---------- RECORDS ----------

(** * Coupon clipper: session cache, login flow, discovery and clipping engine

    A shallow embedding of the services of the repository
    ([app/services/session_manager.py], [app/services/store_discovery.py],
    [app/services/coupon_service.py]) and the properties of its
    specification, settled against that embedding.

    Part I holds the embedding (definitions only), Part II the lemmas. *)

From stdpp Require Import gmap strings list fin_maps pretty.
From Stdlib Require Import ZArith String Ascii Lia.

Local Set Warnings "-register-all".
Open Scope string_scope.
Open Scope list_scope.
Open Scope Z_scope.

(* ===================================================================== *)
(** * Part I: the embedding                                               *)
(* ===================================================================== *)

(** ** Python string helpers used by the services *)
Module PyStr.

(** [s.startswith(p)] *)
Definition startswith (p s : string) : bool := String.prefix p s.

(** [s.endswith(p)] *)
Definition endswith (p s : string) : bool :=
  String.prefix (String.rev p) (String.rev s).

(** [len(s)] as an integer *)
Definition len (s : string) : Z := Z.of_nat (String.length s).

(** [sub in s] *)
Definition contains (sub s : string) : bool :=
  match String.index 0 sub s with Some _ => true | None => false end.

(** [s.lower()], on ASCII letters *)
Definition lower_char (a : ascii) : ascii :=
  let n := Ascii.nat_of_ascii a in
  if (65 <=? n)%nat && (n <=? 90)%nat then Ascii.ascii_of_nat (n + 32) else a.

Fixpoint lower (s : string) : string :=
  match s with
  | EmptyString => EmptyString
  | String a s' => String (lower_char a) (lower s')
  end.

(** [s[:n]] *)
Definition take (n : nat) (s : string) : string := String.substring 0 n s.

(** [s[:-n]] for [0 < n] *)
Definition drop_last (n : nat) (s : string) : string :=
  String.substring 0 (String.length s - n) s.

(** Whitespace for [str.split()], on ASCII. *)
Definition is_space (a : ascii) : bool :=
  let n := Ascii.nat_of_ascii a in
  ((9 <=? n)%nat && (n <=? 13)%nat) || ((28 <=? n)%nat && (n <=? 32)%nat).

(** [s.split()]: the maximal runs of characters that are not whitespace.
    [cur] is the run being read, in reverse. *)
Fixpoint split_go (cur : string) (s : string) : list string :=
  match s with
  | EmptyString => match cur with EmptyString => [] | _ => [String.rev cur] end
  | String a s' =>
      if is_space a
      then match cur with
           | EmptyString => split_go EmptyString s'
           | _ => String.rev cur :: split_go EmptyString s'
           end
      else split_go (String a cur) s'
  end.
Definition split (s : string) : list string := split_go EmptyString s.

(** [s.strip()] *)
Fixpoint lstrip (s : string) : string :=
  match s with
  | String a s' => if is_space a then lstrip s' else s
  | EmptyString => EmptyString
  end.
Definition strip (s : string) : string :=
  String.rev (lstrip (String.rev (lstrip s))).

(** The text before the first occurrence of [sep] and the text after it;
    [None] when [sep] does not occur. *)
Definition partition (sep s : string) : option (string * string) :=
  match String.index 0 sep s with
  | Some i =>
      Some (String.substring 0 i s,
            String.substring (i + String.length sep)
              (String.length s - (i + String.length sep)) s)
  | None => None
  end.

(** [s.split(sep)[0]] *)
Definition before (sep s : string) : string :=
  match partition sep s with Some (a, _) => a | None => s end.

(** [s.title()], on ASCII letters: a letter that follows a letter is
    lowered, any other letter is raised. *)
Definition is_upper (a : ascii) : bool :=
  let n := Ascii.nat_of_ascii a in (65 <=? n)%nat && (n <=? 90)%nat.
Definition is_lower (a : ascii) : bool :=
  let n := Ascii.nat_of_ascii a in (97 <=? n)%nat && (n <=? 122)%nat.
Definition upper_char (a : ascii) : ascii :=
  if is_lower a then Ascii.ascii_of_nat (Ascii.nat_of_ascii a - 32) else a.
Fixpoint title_go (prev_cased : bool) (s : string) : string :=
  match s with
  | EmptyString => EmptyString
  | String a s' =>
      let cased := is_upper a || is_lower a in
      String (if prev_cased then lower_char a else upper_char a)
             (title_go cased s')
  end.
Definition title (s : string) : string := title_go false s.

(** [repr(s)] of a string, on ASCII (bytes from 128 up pass unchanged, as
    printable characters do): in single quotes, unless the string has a
    single quote and no double quote. *)
Definition hex_digit (n : nat) : ascii :=
  Ascii.ascii_of_nat (if (n <? 10)%nat then 48 + n else 87 + n).
Definition backslash : ascii := Ascii.ascii_of_nat 92.
Definition single_quote : ascii := Ascii.ascii_of_nat 39.
Definition double_quote : ascii := Ascii.ascii_of_nat 34.
Fixpoint repr_body (q : ascii) (s : string) : string :=
  match s with
  | EmptyString => EmptyString
  | String a s' =>
      let n := Ascii.nat_of_ascii a in
      let rest := repr_body q s' in
      if Ascii.eqb a q || Ascii.eqb a backslash then String backslash (String a rest)
      else if (n =? 9)%nat then String backslash (String "t"%char rest)
      else if (n =? 10)%nat then String backslash (String "n"%char rest)
      else if (n =? 13)%nat then String backslash (String "r"%char rest)
      else if (n <? 32)%nat || (n =? 127)%nat then
        String backslash (String "x"%char
          (String (hex_digit (n / 16)) (String (hex_digit (n mod 16)) rest)))
      else String a rest
  end.
Definition repr (s : string) : string :=
  let q := if contains (String single_quote EmptyString) s
              && negb (contains (String double_quote EmptyString) s)
           then double_quote else single_quote in
  String q (repr_body q s) +:+ String q EmptyString.

(** [' '.join(words)] *)
Fixpoint join (sep : string) (l : list string) : string :=
  match l with
  | [] => ""
  | [w] => w
  | w :: l' => w +:+ sep +:+ join sep l'
  end.

End PyStr.

(** ** [session_manager.py] *)
Module SessionManager.

(** JSON values, as [json.load] returns them and [json.dump] accepts them.
    Objects are Python dicts with string keys (equality of dicts ignores the
    insertion order, as [gmap] equality does). Numbers are integers here. *)
Inductive json : Type :=
| JNull
| JBool (b : bool)
| JNum (n : Z)
| JStr (s : string)
| JArr (l : list json)
| JObj (m : gmap string json).

(** A session state is a Python [Dict]. *)
Abbreviation pydict := (gmap string json).

(** What a file of the cache holds: a text that [json.load] parses to [j], or
    a text it rejects (an empty or truncated file, the prefix of a document
    left by a [json.dump] that raised). [json.load] after a completed
    [json.dump] of [j] gives [j] back. *)
Inductive content : Type :=
| Parsed (j : json)
| Unparsable.

(** An entry of [base_path]: a regular file (skipped by the cleanup) or a
    directory of files. *)
Inductive bnode : Type :=
| BFile
| BDir (d : gmap string content).

(** The content of [base_path]: entry name to entry. A path under
    [base_path] is a pair (directory name, file name). *)
Abbreviation fs := (gmap string bnode).
Abbreviation path := (string * string)%type.

(** [datetime] values are microseconds on the UTC time line, [timedelta]s
    are microseconds; [datetime.isoformat] and [datetime.fromisoformat] are
    the text codec of the Python library ([None]: the call raises). *)
Class IsoCodec := {
  isoformat : Z → string;
  fromisoformat : string → option Z
}.

Definition day_us : Z := 86400000000.

(** The length of [d] days, which is [timedelta(days=d)] for a [d] that the
    type holds. *)
Definition timedelta_days (d : Z) : Z := d * day_us.

(** The largest number of days of a [timedelta], either way. *)
Definition timedelta_max_days : Z := 999999999.

(** [timedelta(days=d)]; [None]: the call raises [OverflowError], [d] is
    beyond 999999999 days either way. *)
Definition timedelta (d : Z) : option Z :=
  if decide (- timedelta_max_days ≤ d ≤ timedelta_max_days)
  then Some (timedelta_days d) else None.

(** *** File-system primitives *)

(** [os.path.exists(p)] *)
Definition path_exists (p : path) (st : fs) : bool :=
  match st !! p.1 with
  | Some (BDir d) => bool_decide (is_Some (d !! p.2))
  | _ => false
  end.

(** The text read by [open(p, 'r')]; [None] when there is no such file. *)
Definition read_file (p : path) (st : fs) : option content :=
  match st !! p.1 with
  | Some (BDir d) => d !! p.2
  | _ => None
  end.

(** The file [p] holds [c] afterwards (its directory exists). *)
Definition write_file (p : path) (c : content) (st : fs) : fs :=
  match st !! p.1 with
  | Some (BDir d) => <[p.1 := BDir (<[p.2 := c]> d)]> st
  | _ => st
  end.

(** The file [p] is unlinked. *)
Definition remove_file (p : path) (st : fs) : fs :=
  match st !! p.1 with
  | Some (BDir d) => <[p.1 := BDir (delete p.2 d)]> st
  | _ => st
  end.

(** [os.makedirs(dir, exist_ok=True)]; [None]: it raises, a regular file is
    in the way. *)
Definition makedirs (dir : string) (st : fs) : option fs :=
  match st !! dir with
  | Some (BDir _) => Some st
  | Some BFile => None
  | None => Some (<[dir := BDir ∅]> st)
  end.

(** [os.remove(p)]; [None]: it raises, there is no such file. *)
Definition os_remove (p : path) (st : fs) : option fs :=
  if path_exists p st then Some (remove_file p st) else None.

(** [shutil.copy2(src, dst)] *)
Definition copy2 (src dst : path) (st : fs) : option fs :=
  match read_file src st with
  | Some c => Some (write_file dst c st)
  | None => None
  end.

(** [shutil.move(src, dst)] *)
Definition move (src dst : path) (st : fs) : option fs :=
  match read_file src st with
  | Some c => Some (remove_file src (write_file dst c st))
  | None => None
  end.

(** *** Paths *)

Definition get_user_session_dir (user_id : Z) : string := pretty user_id.

Definition get_store_session_path (user_id store_id : Z) : path :=
  (get_user_session_dir user_id,
   "store_" +:+ pretty store_id +:+ "_session.json").

(** *** [save_session] *)

(** Where the write of [save_session] fails, if it does: [open(.., 'w')]
    raises (the file is not touched), or [json.dump] raises after [open]
    has truncated the file. *)
Inductive write_fault : Type :=
| NoFault
| OpenFails
| DumpFails.

Section with_codec.
Context `{IsoCodec}.

(** The [_metadata] block stamped on a record. *)
Definition metadata (now user_id store_id : Z) : json :=
  JObj (<["created_at" := JStr (isoformat now)]>
       (<["user_id" := JNum user_id]>
       (<["store_id" := JNum store_id]> ∅))).

(** Returns the file system, the caller's dictionary as the call leaves it
    ([session_data] is mutated in place) and the returned flag. [now] is the
    reading of [datetime.utcnow()]. *)
Definition save_session (flt : write_fault) (now : Z) (user_id store_id : Z)
    (session_data : pydict) (st : fs) : fs * pydict * bool :=
  match makedirs (get_user_session_dir user_id) st with
  | None => (st, session_data, false)
  | Some st1 =>
      let session_path := get_store_session_path user_id store_id in
      let session_data' :=
        <["_metadata" := metadata now user_id store_id]> session_data in
      match flt with
      | OpenFails => (st1, session_data', false)
      | DumpFails => (write_file session_path Unparsable st1, session_data', false)
      | NoFault =>
          (write_file session_path (Parsed (JObj session_data')) st1,
           session_data', true)
      end
  end.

----------

> _ABOUT THIS TASK_
Copy only this part of the entries above: the line with "(** The content", the line with "beyond 999999999 days either way. *)", and the lines between, all exactly as written.

> _TASK ANSWER_
(** The content of [base_path]: entry name to entry. A path under
    [base_path] is a pair (directory name, file name). *)
Abbreviation fs := (gmap string bnode).
Abbreviation path := (string * string)%type.

(** [datetime] values are microseconds on the UTC time line, [timedelta]s
    are microseconds; [datetime.isoformat] and [datetime.fromisoformat] are
    the text codec of the Python library ([None]: the call raises). *)
Class IsoCodec := {
  isoformat : Z → string;
  fromisoformat : string → option Z
}.

Definition day_us : Z := 86400000000.

(** The length of [d] days, which is [timedelta(days=d)] for a [d] that the
    type holds. *)
Definition timedelta_days (d : Z) : Z := d * day_us.

(** The largest number of days of a [timedelta], either way. *)
Definition timedelta_max_days : Z := 999999999.

(** [timedelta(days=d)]; [None]: the call raises [OverflowError], [d] is
    beyond 999999999 days either way. *)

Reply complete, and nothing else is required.